--- What is expected ---
Tell how many lines in the listing below contain the word "induction", giving the number alone.

****

Lemma flush_view now_ms s d :
  disk_available -> (forall h e, entries s !! h = Some e -> decodes (entry_to_persist now_ms e)) ->
  db_view d EntriesTable = ∅ ->
  db_view (snd (flush_to_persistence now_ms s d)) EntriesTable =
    (fun e => encoded (entry_to_persist now_ms e)) <$> entries s.
Proof.
  intros Ha Hc Hd. unfold flush_to_persistence, flush, record_flush, store_meta, write_txn. cbn [snd].
  set (d1 := fold_left _ _ d). destruct (proj1 Ha d1 [TInsert MetaTable (as_bytes (lit "last_flush_ms")) (to_le_bytes 8 now_ms)])
    as [d2 Hd2]. rewrite Hd2. cbn [map_err or_same]. rewrite (db_write_ok _ _ _ Hd2). cbn [fold_left].
  change (apply_table_op (db_view d1) (TInsert MetaTable _ _) EntriesTable) with (db_view d1 EntriesTable).
  unfold d1. rewrite flush_fold_view, Hd, (right_id_L ∅ (∪)); [|done| |apply NoDup_map_iter].
  - apply map_eq. intros h. rewrite lookup_fmap. apply option_eq. intros v. rewrite <- elem_of_list_to_map.
    + change (map ?f ?l) with (f <$> l). rewrite list_elem_of_fmap. split.
      * intros ([h' e] & Heq & Hin). injection Heq as -> ->. apply elem_of_map_iter in Hin. by rewrite Hin.
      * intros Hv. destruct (entries s !! h) as [e|] eqn:Ee; [|done]. simpl in Hv. injection Hv as <-. exists (h, e).
        split; [done|]. by apply elem_of_map_iter.
    + rewrite <- list_fmap_compose. apply NoDup_map_iter.
  - apply Forall_forall. intros [h e] Hin%elem_of_map_iter. simpl. eauto.
Qed.

Lemma load_entry_view h d p : disk_available -> decodes p -> db_view d EntriesTable !! h = Some (encoded p) ->
  load_entry h d = Ok (Some p).
Proof.
  intros (_ & Hg & _) (b & Hb & Hf) Hv. unfold load_entry, read_key. destruct (Hg d EntriesTable h) as [v Hgv].
  rewrite Hgv. simpl. apply db_get_ok in Hgv. rewrite Hv in Hgv. subst v. unfold encoded. rewrite Hb. simpl. by rewrite Hf.
Qed.

Definition room (N : Z) (k : Z) (s : CacheStore) : Prop :=
  inv N s /\ max_memory_bytes s <= 0 /\ Z.of_nat (size (entries s)) + k <= max_entries s /\
  Z.of_nat (queue_len s) + k <= N.

(** One entry more, with room for it. *)
Lemma restore_one N k h e s :
  room N (k + 1) s -> 0 <= k -> entries s !! h = None -> freq e = 0 ->
  let s' := s3fifo_admit h (tracked_insert h e s) in
  room N k s' /\ entries s' = <[h := e]> (entries s).
Proof.
  intros ((HW & Hc & Hl) & Hm & Hs & Hq) Hk Hn Hf s'.
  destruct (tracked_insert_frame h e s) as (Hen & Hst & Hcfg & _).
  assert (Hmem : max_memory_bytes (tracked_insert h e s) = max_memory_bytes s) by (unfold cfg in Hcfg; congruence).
  assert (Hmax : max_entries (tracked_insert h e s) = max_entries s) by (unfold cfg in Hcfg; congruence).
  assert (Hql : queue_len (tracked_insert h e s) = queue_len s) by (unfold queue_len; by rewrite Hst).
  destruct (admit_spec N h e (tracked_insert h e s) (entries s) (total_memory_bytes s)) as (Hi & _ & Hcf & _);
    [by rewrite Hst|done|done|by apply tracked_insert_new_memory|done|by rewrite Hst|lia|].
  destruct (admit_queue N h (tracked_insert h e s)) as (Hq' & _ & Hm' & _); [by rewrite Hst|lia|lia|].
  destruct (admit_room N h (tracked_insert h e s)) as (Hen' & _); [by rewrite Hst|lia|left; lia|].
  assert (Hmax' : max_entries s' = max_entries s) by (unfold s', cfg in *; congruence).
  assert (He : entries s' = <[h := e]> (entries s)) by (unfold s'; by rewrite Hen', Hen).
  split; [|done]. split; [done|]. rewrite Hmax', He, map_size_insert_None by done.
  change (max_memory_bytes s') with (max_memory_bytes (s3fifo_admit h (tracked_insert h e s))).
  change (queue_len s') with (queue_len (s3fifo_admit h (tracked_insert h e s))). lia.
Qed.

Lemma restore_loop_spec N clk d (f : QueryHash -> PersistedEntry) hs : forall n s,
  NoDup hs -> (forall h, h ∈ hs -> load_entry h d = Ok (Some (f h)) /\ entries s !! h = None) ->
  room N (zlen hs) s -> 0 <= n -> n + zlen hs < 2 ^ 64 ->
  exists s', restore_loop clk d hs n s = (n + zlen hs, s') /\ inv N s' /\
    forall h, entries s' !! h = if decide (h ∈ hs) then Some (entry_of_persisted clk (f h)) else entries s !! h.
Proof.
  induction hs as [|h hs IH]; intros n s Hnd Hl Hr Hn Hb.
  { exists s. rewrite zlen_nil, Z.add_0_r. split_and!; [done|apply Hr|]. intros h. by rewrite decide_False by set_solver. }
  rewrite zlen_cons in *. apply NoDup_cons in Hnd as [Hni Hnd]. pose proof (zlen_nonneg hs).
  destruct (Hl h) as [Hld Hno]; [set_solver|]. simpl. rewrite Hld.
  destruct (max_entries s <=? _) eqn:Em; reflect_Z; [destruct Hr as (_ & _ & ? & _); lia|].
  assert (sat_add 64 n 1 = n + 1) as -> by (unfold sat_add, u_max; lia).
  destruct (restore_one N (zlen hs) h (entry_of_persisted clk (f h)) s) as [Hr1 He1];
    [by rewrite Z.add_comm|lia|done|done|].
  destruct (IH (n + 1) (s3fifo_admit h (tracked_insert h (entry_of_persisted clk (f h)) s))) as (s' & Hs' & Hi & He);
    [done| |done|lia|lia|].
  - intros h' Hh'. split; [apply Hl; set_solver|]. rewrite He1, lookup_insert_ne by (intros ->; done). apply Hl. set_solver.
  - exists s'. split_and!; [rewrite Hs'; f_equal; lia|done|]. intros h'. rewrite He, He1.
    destruct (decide (h' ∈ hs)) as [Hh'|Hh']; [by rewrite decide_True by set_solver|].
    destruct (decide (h' = h)) as [->|Hne]; [by rewrite lookup_insert_eq, decide_True by set_solver|].
    by rewrite lookup_insert_ne, decide_False by set_solver.
Qed.

(** The entries of a restored cache, through the stored form. *)
Lemma flush_restore_entries N now_ms clk s d s0 :
  disk_available -> (forall h e, entries s !! h = Some e -> decodes (entry_to_persist now_ms e) /\ length h = 32%nat) ->
  db_view d EntriesTable = ∅ -> entries s0 = ∅ -> room N (Z.of_nat (size (entries s))) s0 ->
  Z.of_nat (size (entries s)) < 2 ^ 64 ->
  let d1 := snd (flush_to_persistence now_ms s d) in
  exists s1, restore_from_persistence clk d1 s0 = (Z.of_nat (size (entries s)), s1) /\ inv N s1 /\
    forall h, entries s1 !! h = (fun e => entry_of_persisted clk (entry_to_persist now_ms e)) <$> entries s !! h.
Proof.
  intros Ha Hc Hd H0 Hr Hb d1.
  assert (Hv : db_view d1 EntriesTable = (fun e => encoded (entry_to_persist now_ms e)) <$> entries s)
    by (apply flush_view; [done| |done]; intros h e He; by apply (Hc h e)).
  unfold restore_from_persistence, all_entry_hashes, read_all.
  destruct (proj2 (proj2 Ha) d1 EntriesTable) as [l Hl]. rewrite Hl. simpl. apply db_iter_ok in Hl.
  set (hs := map fst _).
  assert (Hhs : hs = l.*1).
  { unfold hs. change (l.*1) with (map fst l). f_equal.
    assert (Hall : forall kv, kv ∈ l -> length kv.1 = 32%nat).
    { intros [k v] Hin. rewrite Hl, elem_of_map_to_list, Hv, lookup_fmap in Hin.
      destruct (entries s !! k) as [e|] eqn:Ee; [|done]. by apply (Hc k e). }
    clear -Hall. induction l as [|kv l IH]; simpl; [done|]. rewrite (Hall kv) by set_solver. simpl. f_equal.
    apply IH. intros. apply Hall. set_solver. }
  assert (Hin : forall h, h ∈ hs <-> is_Some (entries s !! h)).
  { intros h. rewrite Hhs, Hl, Hv, list_elem_of_fmap. split.
    - intros ([k v] & -> & Hk). rewrite elem_of_map_to_list, lookup_fmap in Hk. simpl. by destruct (entries s !! k).
    - intros [e He]. exists (h, encoded (entry_to_persist now_ms e)). split; [done|].
      rewrite elem_of_map_to_list, lookup_fmap, He. done. }
  assert (Hlen : zlen hs = Z.of_nat (size (entries s))).
  { unfold zlen. rewrite Hhs, length_fmap, Hl, length_map_to_list, Hv, map_size_fmap. done. }
  assert (Hnd : NoDup hs) by (rewrite Hhs, Hl; apply NoDup_fst_map_to_list).
  set (f := fun h => entry_to_persist now_ms (default (entry_of_persisted clk
    {| pe_query := []; pe_upstream_id := []; pe_response := to_persisted (with_no_results); pe_cached_at_ms := 0;
       pe_extended_count := 0; pe_content_hash := [] |}) (entries s !! h))).
  destruct (restore_loop_spec N clk d1 f hs 0 s0) as (s1 & Hs1 & Hi & He); [done| |by rewrite Hlen|lia|lia|].
  - intros h Hh. split; [|by rewrite H0]. apply Hin in Hh as [e Hh]. unfold f. rewrite Hh. simpl.
    apply load_entry_view; [done|by apply (Hc h e)|]. rewrite Hv, lookup_fmap, Hh. done.
  - exists s1. split_and!; [by rewrite Hs1, Hlen|done|]. intros h. rewrite He.
    destruct (entries s !! h) as [e|] eqn:Ee.
    + rewrite decide_True by (apply Hin; eauto). unfold f. by rewrite Ee.
    + rewrite decide_False by (rewrite Hin, Ee; by intros []). by rewrite H0.
Qed.

(** An entry before and after a restart at [clk]. *)
Record restarted (clk : Clock) (e e' : CacheEntry) : Prop := {
  rs_response : response e' = without_origin (response e);
  rs_upstream : ce_upstream_id e' = ce_upstream_id e;
  rs_text : query_text e' = match query_text e with Some [] => None | q => q end;
  rs_extended : extended_count e' = extended_count e;
  rs_hash : content_hash e' = Some (default zero_hash (content_hash e));
  rs_age : cached_at e' = mono clk;
  rs_context : context_id e' = lit "default"
}.
Lemma restarted_entry clk now_ms e : restarted clk e (entry_of_persisted clk (entry_to_persist now_ms e)).
Proof. split; try done; [apply response_roundtrip|]. simpl. by destruct (query_text e) as [[]|]. Qed.

End PersistProps.

(** A context whose name starts with another's and a colon loses its entries with it,
    and counts among them. *)
Example nested_context_cleared h :
  bytes_start_with (context_key (lit "docs:eu") h) (context_prefix (lit "docs")) = true.
Proof. reflexivity. Qed.

(** A restored entry passes the integrity check if it had a correct hash; one without
    a hash is stored with a hash of zeros and comes back corrupted. *)
Lemma restored_integrity `{CacheEnv} clk now_ms e :
  let e' := entry_of_persisted clk (entry_to_persist now_ms e) in
  response e' = without_origin (response e) /\
  (forall x, content_hash e = Some x -> entry_verify_integrity e' = entry_verify_integrity e) /\
  (content_hash e = None -> entry_verify_integrity e = true /\
     (compute_content_hash (response e) <> zero_hash -> corrupted e' = true)).
Proof.
  simpl. split_and!; [apply response_roundtrip| |].
  - intros x Hx. unfold entry_verify_integrity. simpl. rewrite Hx. simpl.
    by rewrite response_roundtrip, without_origin_hash.
  - intros Hn. unfold entry_verify_integrity, corrupted. simpl. rewrite Hn. simpl.
    split; [done|]. rewrite response_roundtrip, without_origin_hash. intros Hne.
    apply negb_true_iff, bool_decide_eq_false. naive_solver.
Qed.

(** ** A concrete database *)

#[export] Instance DemoDisk : Redb tables := {|
  db_get := fun d t k => Ok (d t !! k);
  db_iter := fun d t => Ok (map_to_list (d t));
  db_len := fun d t => Ok (Z.of_nat (size (d t)));
  db_write := fun d ops => Ok (fold_left apply_table_op ops d)
|}.
#[export] Instance DemoDisk_laws : RedbLaws tables.
Proof.
  refine {| db_view := fun d => d |}.
  - intros d t k v [= <-]. reflexivity.
  - intros d t l [= <-]. reflexivity.
  - intros d t n [= <-]. reflexivity.
  - intros d ops d' [= <-] t. reflexivity.
Defined.
Lemma demo_available : disk_available (D := tables).
Proof. split_and!; intros; eexists; reflexivity. Qed.

#[local] Existing Instance DemoEnv.
Definition demo_long_query : str := lit "abcdefghijklmnopqrstuvwxyz012345".
Definition demo_flushed : CacheStore := insert demo_clock demo_long_query (demo_response "b") (lit "up") demo_init.
Definition demo_disk_entry : CacheEntry := new_entry demo_clock (demo_response "b") (lit "up") (Some demo_long_query) (lit "default").
#[local] Instance DemoEntryCodec : JsonCodec PersistedEntry :=
  {| to_vec := fun p => Ok (pe_query p); from_slice := fun _ => Ok (entry_to_persist 1 demo_disk_entry) |}.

****

--- Result of this exercise ---
2